Shell donation helps rebuild Fourchon


03 20, 2012 by Houma Courier

A $500,000 donation from Shell Oil Co. will help to build up Fourchon Beach and provide storm-surge protection for Port Fourchon.

The money will pay to build dunes the beach using geotubes, or large tubes made of heavy duty fabric and filled with sand. A normal dune built using only sand could easily wash away during storms; the fabric helps anchor the dune in place.

The same technique was used by the U.S. Army Corps of Engineers to rebuild the dunes on Grand Isle after Hurricane Gustav, creating what locals nicknamed a “burrito levee.”

Shell presented the money to Port Fourchon officials at a Port Commission meeting last week.

The $5.4 million beach-repair and renourishment project aims to fortify the beach head at Fourchon Beach and create a dune to provide critical storm-surge protection.

Port officials say they hope to begin the project after Nov. 30, when this year’s hurricane season ends.

About 5,500 linear feet of geotubes will be placed along Fourchon’s shore.
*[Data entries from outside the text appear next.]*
(* ===== verification/Types.v ===== *)
(** The data of the provider: the custom resources of src/api/v1beta2, and the
    parts the controllers read of the Kubernetes, Cluster API and Waldur client
    types.

    A Go pointer is an [option]; a Go string, and a byte slice whose contents
    are text, is a [string]; an [int] is a [Z] kept in range by the operations
    of [Prelude]. Go strings whose constants belong to the Waldur client
    ([CoreStates], [OrderState], ...) are enumerations of the constants the
    code names, plus every other string: the client's constants are distinct
    and none is the empty string. *)
From S2P Require Import Prelude.
From Stdlib Require Import ZArith.
From stdpp Require Import base gmap strings list.

(** ** Waldur enumerations *)

Inductive CoreStates :=
| CoreStatesOK
| CoreStatesERRED
| CoreStatesCREATING
| CoreStatesOther (s : string).

Inductive OrderState :=
| OrderStateDone
| OrderStateErred
| OrderStateCanceled
| OrderStatePendingProvider
| OrderStateOther (s : string).

Inductive RequestTypes :=
| Create
| Terminate
| RequestTypesOther (s : string).

Inductive ResourceState :=
| ResourceStateOK
| ResourceStateOther (s : string).

#[export] Instance CoreStates_eq_dec : EqDecision CoreStates.
Proof. solve_decision. Defined.
#[export] Instance OrderState_eq_dec : EqDecision OrderState.
Proof. solve_decision. Defined.
#[export] Instance RequestTypes_eq_dec : EqDecision RequestTypes.
Proof. solve_decision. Defined.
#[export] Instance ResourceState_eq_dec : EqDecision ResourceState.
Proof. solve_decision. Defined.

(** ** src/api/v1beta2: shared types *)

Record WaldurOrder := mkWaldurOrder {
  wo_Uuid : string;
  wo_Type : RequestTypes;
  wo_State : OrderState;
  wo_MarketplaceResourceUuid : string;
  wo_ResourceUuid : option string;
}.

Record OpenStackTenant := mkOpenStackTenant {
  t_State : CoreStates;
  t_Uuid : option string;
  t_Name : string;
  t_MarketplaceResourceUuid : string;
  t_MarketplaceResourceState : ResourceState;
  t_ProjectSlug : option string;
  t_Order : option WaldurOrder;
}.

#[export] Instance WaldurOrder_eq_dec : EqDecision WaldurOrder.
Proof. solve_decision. Defined.
#[export] Instance OpenStackTenant_eq_dec : EqDecision OpenStackTenant.
Proof. solve_decision. Defined.

(** [NodeType] is a string type of the provider itself. *)
Definition NodeType := string.
Definition WorkerNode : NodeType := "worker"%string.
Definition StorageNode : NodeType := "storage"%string.
Definition ControlPlaneNode : NodeType := "controlplane"%string.

(** ** Kubernetes metadata *)

Record OwnerReference := mkOwnerReference { or_Kind : string; or_Name : string }.

(** [DeletionTimestamp] counts seconds from Go's zero time. *)
Record ObjectMeta := mkObjectMeta {
  om_Name : string;
  om_Namespace : string;
  om_Labels : gmap string string;
  om_Finalizers : list string;
  om_OwnerReferences : list OwnerReference;
  om_DeletionTimestamp : option Z;
}.

(** [IsZero] of a [metav1.Time] pointer: a nil pointer or the zero time. *)
Definition Time_IsZero (t : option Z) : bool :=
  match t with None => true | Some s => Z.eqb s 0 end.

Record NamespacedName := mkNamespacedName { nn_Namespace : string; nn_Name : string }.

(** Status conditions: what the controllers write of them. The two remaining
    fields, [LastTransitionTime] and [ObservedGeneration], are the library's. *)
Inductive ConditionStatus := ConditionTrue | ConditionFalse | ConditionUnknown.

Record Condition := mkCondition {
  c_Type : string;
  c_Status : ConditionStatus;
  c_Reason : string;
  c_Message : string;
}.

(** Both [WaldurClusterInitialization] and [WaldurMachineInitialization]. *)
Record Initialization := mkInitialization { i_Provisioned : option bool }.

Record APIEndpoint := mkAPIEndpoint { ep_Host : string; ep_Port : Z }.

(** ** WaldurCluster *)

Record OpenstackInfrastructure := mkOpenstackInfrastructure {
  oi_Name : string;
  oi_CustomerName : string;
  oi_Uuid : option string;
}.

Record NodeGroupSpec := mkNodeGroupSpec {
  ng_Type : NodeType;
  ng_Flavor : string;
  ng_Count : Z;
  ng_DataDiskSize : option Z;
  ng_VsanDiskSize : option Z;
}.

Record DatacenterSpec := mkDatacenterSpec {
  dc_OfferingSlug : string;
  dc_Name : string;
  dc_OpenstackInfrastructure : OpenstackInfrastructure;
  dc_NodeGroups : list NodeGroupSpec;
}.

Record SecurityRule := mkSecurityRule {
  sr_Direction : string;
  sr_CIDR : string;
  sr_Port : option string;
  sr_Protocol : option string;
}.

Record WaldurClusterSpec := mkWaldurClusterSpec {
  cs_KubernetesVersion : string;
  cs_Topology : string;
  cs_Datacenters : list DatacenterSpec;
  cs_SecurityRules : list SecurityRule;
  cs_ControlPlaneEndpoint : APIEndpoint;
}.

Record WaldurClusterStatus := mkWaldurClusterStatus {
  cst_Conditions : list Condition;
  cst_Initialization : option Initialization;
  cst_Tenants : gmap string OpenStackTenant;
}.

Record WaldurCluster := mkWaldurCluster {
  wc_ObjectMeta : ObjectMeta;
  wc_Spec : WaldurClusterSpec;
  wc_Status : WaldurClusterStatus;
}.

(** ** WaldurMachine *)

Record WaldurMachineSpec := mkWaldurMachineSpec {
  ms_ProviderID : option string;
  ms_OfferingSlug : string;
  ms_NodeType : NodeType;
  ms_Flavor : string;
  ms_Image : string;
  ms_SystemDiskSize : option Z;
  ms_DataDiskSize : option Z;
  ms_VsanDiskSize : option Z;
}.

Record WaldurMachineStatus := mkWaldurMachineStatus {
  mst_Conditions : list Condition;
  mst_Initialization : option Initialization;
  mst_VmUuid : option string;
  mst_State : CoreStates;
  mst_MarketplaceResourceUuid : string;
  mst_MarketplaceResourceState : ResourceState;
  mst_Order : option WaldurOrder;
}.

Record WaldurMachine := mkWaldurMachine {
  wm_ObjectMeta : ObjectMeta;
  wm_Spec : WaldurMachineSpec;
  wm_Status : WaldurMachineStatus;
}.

(** ** WaldurMachineTemplate: what a MachineDeployment clones; no controller reads it *)

Record WaldurMachineTemplateResource := mkWaldurMachineTemplateResource {
  wtr_ObjectMeta : ObjectMeta;
  wtr_Spec : WaldurMachineSpec;
}.

Record WaldurMachineTemplateSpec := mkWaldurMachineTemplateSpec {
  wts_Template : WaldurMachineTemplateResource;
}.

Record WaldurMachineTemplate := mkWaldurMachineTemplate {
  wt_ObjectMeta : ObjectMeta;
  wt_Spec : WaldurMachineTemplateSpec;
}.

(** ** Objects of Kubernetes and Cluster API the controllers read *)

Record Secret := mkSecret { sec_Data : gmap string string }.

(** [string(secret.Data[key])]: an absent key reads as the empty string. *)
Definition secret_field (s : Secret) (key : string) : string :=
  default ""%string (sec_Data s !! key).

Record Machine := mkMachine {
  m_Namespace : string;
  m_Labels : gmap string string;
  m_ClusterName : string;
  m_DataSecretName : option string;
}.

Record Cluster := mkCluster {
  cl_Namespace : string;
  (** the [Name] behind the [InfrastructureRef] pointer *)
  cl_InfrastructureRef : option string;
}.

(** ** Waldur API models *)

(** The 16 bytes of a UUID, as one number. *)
Definition UUID := N.

(** A response of the generated client: its status code, the body decoded as
    the JSON model of the success code, and the raw body. *)
Record response (A : Type) := mkResponse {
  StatusCode : Z;
  JSON : option A;
  Body : string;
}.
Arguments mkResponse {A} _ _ _.
Arguments StatusCode {A} _.
Arguments JSON {A} _.
Arguments Body {A} _.

Record Customer := mkCustomer {
  cu_Slug : option string; cu_Uuid : option UUID; cu_Url : option string }.

Record Project := mkProject {
  p_Uuid : option UUID; p_Url : option string; p_Name : option string; p_Slug : option string }.

Record Plan := mkPlan { plan_Url : option string }.

Record PublicOfferingDetails := mkPublicOfferingDetails {
  po_Uuid : option UUID;
  po_Url : option string;
  po_Slug : option string;
  po_Plans : option (list Plan);
}.

Record OpenStackFlavor := mkOpenStackFlavor {
  f_Url : option string; f_Cores : option Z; f_Ram : option Z }.

Record OpenStackImage := mkOpenStackImage { img_Url : option string }.
Record OpenStackSecurityGroup := mkOpenStackSecurityGroup {
  sg_Name : option string; sg_Url : option string }.
Record OpenStackSubNet := mkOpenStackSubNet { sn_Url : option string }.
Record OpenStackVolumeType := mkOpenStackVolumeType { vt_Url : option string }.

Record SubresourceOffering := mkSubresourceOffering {
  so_Uuid : option UUID; so_Type : option string }.

Record Resource := mkResource {
  r_State : option ResourceState;
  r_Scope : option string;
  r_ResourceUuid : option UUID;
}.

Record OrderDetails := mkOrderDetails {
  od_Uuid : option UUID;
  od_Type : option RequestTypes;
  od_State : option OrderState;
  od_MarketplaceResourceUuid : option UUID;
  od_ResourceUuid : option UUID;
  od_ResourceName : option string;
}.

Record ApiTenant := mkApiTenant { at_State : option CoreStates; at_Name : option string }.

Record OpenStackInstance := mkOpenStackInstance {
  os_State : option CoreStates;
  os_Uuid : option UUID;
  os_RuntimeState : option string;
  os_InternalIps : option (list string);
}.

Record TerminateResponse := mkTerminateResponse { tr_OrderUuid : option UUID }.

(** ** Order payloads *)

Record OpenStackTenantCreateOrderAttributes := mkTenantAttributes {
  ta_Name : string; ta_SubnetCidr : option string }.

Record OpenStackInstanceCreateOrderAttributes := mkInstanceAttributes {
  ia_Name : string;
  ia_Flavor : option string;
  ia_Image : option string;
  ia_SecurityGroups : list string;
  ia_Ports : list string;
  ia_FloatingIps : list string;
  ia_UserData : option string;
  ia_SystemVolumeSize : option Z;
  ia_DataVolumeSize : option Z;
  ia_SystemVolumeType : option string;
  ia_DataVolumeType : option string;
}.

(** The union type [OrderCreateRequest_Attributes]. *)
Inductive OrderAttributes :=
| TenantAttributes (a : OpenStackTenantCreateOrderAttributes)
| InstanceAttributes (a : OpenStackInstanceCreateOrderAttributes).

Record OrderCreateRequest := mkOrderCreateRequest {
  oc_Type : option RequestTypes;
  oc_Offering : string;
  oc_Project : string;
  oc_Plan : option string;
  oc_Attributes : OrderAttributes;
  oc_Limits : option (gmap string Z);
  oc_AcceptingTermsOfService : option bool;
}.

(** ** Reconcile results *)

(** [ctrl.Result], the delay in nanoseconds as in [time.Duration]. *)
Record ctrl_Result := mkResult { RequeueAfter : Z }.

Definition Second : Z := 1000000000.

(** Requeue after a number of seconds; [ctrl.Result{}] is [requeue 0]. *)
Definition requeue (seconds : Z) : ctrl_Result := mkResult (seconds * Second)%Z.

(** ** Field updates *)

Definition set_om_Finalizers (m : ObjectMeta) (fs : list string) : ObjectMeta :=
  mkObjectMeta (om_Name m) (om_Namespace m) (om_Labels m) fs
    (om_OwnerReferences m) (om_DeletionTimestamp m).

Definition set_wm_Status (m : WaldurMachine) (s : WaldurMachineStatus) : WaldurMachine :=
  mkWaldurMachine (wm_ObjectMeta m) (wm_Spec m) s.

Definition set_wm_Finalizers (m : WaldurMachine) (fs : list string) : WaldurMachine :=
  mkWaldurMachine (set_om_Finalizers (wm_ObjectMeta m) fs) (wm_Spec m) (wm_Status m).

Definition set_wm_ProviderID (m : WaldurMachine) (id : option string) : WaldurMachine :=
  let s := wm_Spec m in
  mkWaldurMachine (wm_ObjectMeta m)
    (mkWaldurMachineSpec id (ms_OfferingSlug s) (ms_NodeType s) (ms_Flavor s) (ms_Image s)
       (ms_SystemDiskSize s) (ms_DataDiskSize s) (ms_VsanDiskSize s))
    (wm_Status m).

Definition set_mst_Conditions (s : WaldurMachineStatus) (cs : list Condition) :=
  mkWaldurMachineStatus cs (mst_Initialization s) (mst_VmUuid s) (mst_State s)
    (mst_MarketplaceResourceUuid s) (mst_MarketplaceResourceState s) (mst_Order s).

Definition set_mst_Initialization (s : WaldurMachineStatus) (i : option Initialization) :=
  mkWaldurMachineStatus (mst_Conditions s) i (mst_VmUuid s) (mst_State s)
    (mst_MarketplaceResourceUuid s) (mst_MarketplaceResourceState s) (mst_Order s).

Definition set_mst_VmUuid (s : WaldurMachineStatus) (u : option string) :=
  mkWaldurMachineStatus (mst_Conditions s) (mst_Initialization s) u (mst_State s)
    (mst_MarketplaceResourceUuid s) (mst_MarketplaceResourceState s) (mst_Order s).

Definition set_mst_State (s : WaldurMachineStatus) (st : CoreStates) :=
  mkWaldurMachineStatus (mst_Conditions s) (mst_Initialization s) (mst_VmUuid s) st
    (mst_MarketplaceResourceUuid s) (mst_MarketplaceResourceState s) (mst_Order s).

Definition set_mst_MarketplaceResourceUuid (s : WaldurMachineStatus) (u : string) :=
  mkWaldurMachineStatus (mst_Conditions s) (mst_Initialization s) (mst_VmUuid s) (mst_State s)
    u (mst_MarketplaceResourceState s) (mst_Order s).

Definition set_mst_MarketplaceResourceState (s : WaldurMachineStatus) (st : ResourceState) :=
  mkWaldurMachineStatus (mst_Conditions s) (mst_Initialization s) (mst_VmUuid s) (mst_State s)
    (mst_MarketplaceResourceUuid s) st (mst_Order s).

Definition set_mst_Order (s : WaldurMachineStatus) (o : option WaldurOrder) :=
  mkWaldurMachineStatus (mst_Conditions s) (mst_Initialization s) (mst_VmUuid s) (mst_State s)
    (mst_MarketplaceResourceUuid s) (mst_MarketplaceResourceState s) o.

Definition set_wc_Status (c : WaldurCluster) (s : WaldurClusterStatus) : WaldurCluster :=
  mkWaldurCluster (wc_ObjectMeta c) (wc_Spec c) s.

Definition set_wc_Finalizers (c : WaldurCluster) (fs : list string) : WaldurCluster :=
  mkWaldurCluster (set_om_Finalizers (wc_ObjectMeta c) fs) (wc_Spec c) (wc_Status c).

Definition set_wc_Tenants (c : WaldurCluster) (ts : gmap string OpenStackTenant) : WaldurCluster :=
  set_wc_Status c
    (mkWaldurClusterStatus (cst_Conditions (wc_Status c)) (cst_Initialization (wc_Status c)) ts).

Definition set_wc_ControlPlaneEndpoint (c : WaldurCluster) (e : APIEndpoint) : WaldurCluster :=
  let s := wc_Spec c in
  mkWaldurCluster (wc_ObjectMeta c)
    (mkWaldurClusterSpec (cs_KubernetesVersion s) (cs_Topology s) (cs_Datacenters s)
       (cs_SecurityRules s) e)
    (wc_Status c).

Definition set_t_State (t : OpenStackTenant) (s : CoreStates) :=
  mkOpenStackTenant s (t_Uuid t) (t_Name t) (t_MarketplaceResourceUuid t)
    (t_MarketplaceResourceState t) (t_ProjectSlug t) (t_Order t).

Definition set_t_Uuid (t : OpenStackTenant) (u : option string) :=
  mkOpenStackTenant (t_State t) u (t_Name t) (t_MarketplaceResourceUuid t)
    (t_MarketplaceResourceState t) (t_ProjectSlug t) (t_Order t).

Definition set_t_Name (t : OpenStackTenant) (n : string) :=
  mkOpenStackTenant (t_State t) (t_Uuid t) n (t_MarketplaceResourceUuid t)
    (t_MarketplaceResourceState t) (t_ProjectSlug t) (t_Order t).

Definition set_t_MarketplaceResourceUuid (t : OpenStackTenant) (u : string) :=
  mkOpenStackTenant (t_State t) (t_Uuid t) (t_Name t) u
    (t_MarketplaceResourceState t) (t_ProjectSlug t) (t_Order t).

Definition set_t_MarketplaceResourceState (t : OpenStackTenant) (s : ResourceState) :=
  mkOpenStackTenant (t_State t) (t_Uuid t) (t_Name t) (t_MarketplaceResourceUuid t)
    s (t_ProjectSlug t) (t_Order t).

Definition set_t_Order (t : OpenStackTenant) (o : option WaldurOrder) :=
  mkOpenStackTenant (t_State t) (t_Uuid t) (t_Name t) (t_MarketplaceResourceUuid t)
    (t_MarketplaceResourceState t) (t_ProjectSlug t) o.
The beach will be built up about 2 feet, and the geotubes will add another 6 feet in height. Once the geotubes are covered with sand, the new dunes will be about 10 feet tall.

The dunes will create significant new storm-surge protection for a beach that has been ravaged by multiple storms over the last decade.

FEMA is also contributing to the project, paying about $4.2 million to repair damage to the beach done by previous tropical storms and hurricanes. The Port Commission will kick in the remaining $1.2 million.

Port Fourchon Director Chett Chiasson said Shell’s donation prevented the project from being downsized.

“With FEMA not funding the total cost of repairing the beach project, the Port Commission was considering methods of reducing the project’s cost and perhaps its size,” Chiasson said. “Shell’s generous contribution gives us the additional cushion we need to complete the project without minimizing the beach’s health or our port’s protection.”

Shell made the investment to coincide with its new Mars B tension-leg platform, a vertically moored floating platform that will drill to depths of 32,000 feet off the coast of Louisiana, said Mary Grace Anderson, development manager with the rig project.

That rig is expected to work off the coast for the next 50 years.

“We are pleased to make this donation to support preserving this unique environment and protecting the port, as well as enhancing the long-standing relationship Shell has with Port Fourchon,” Anderson said.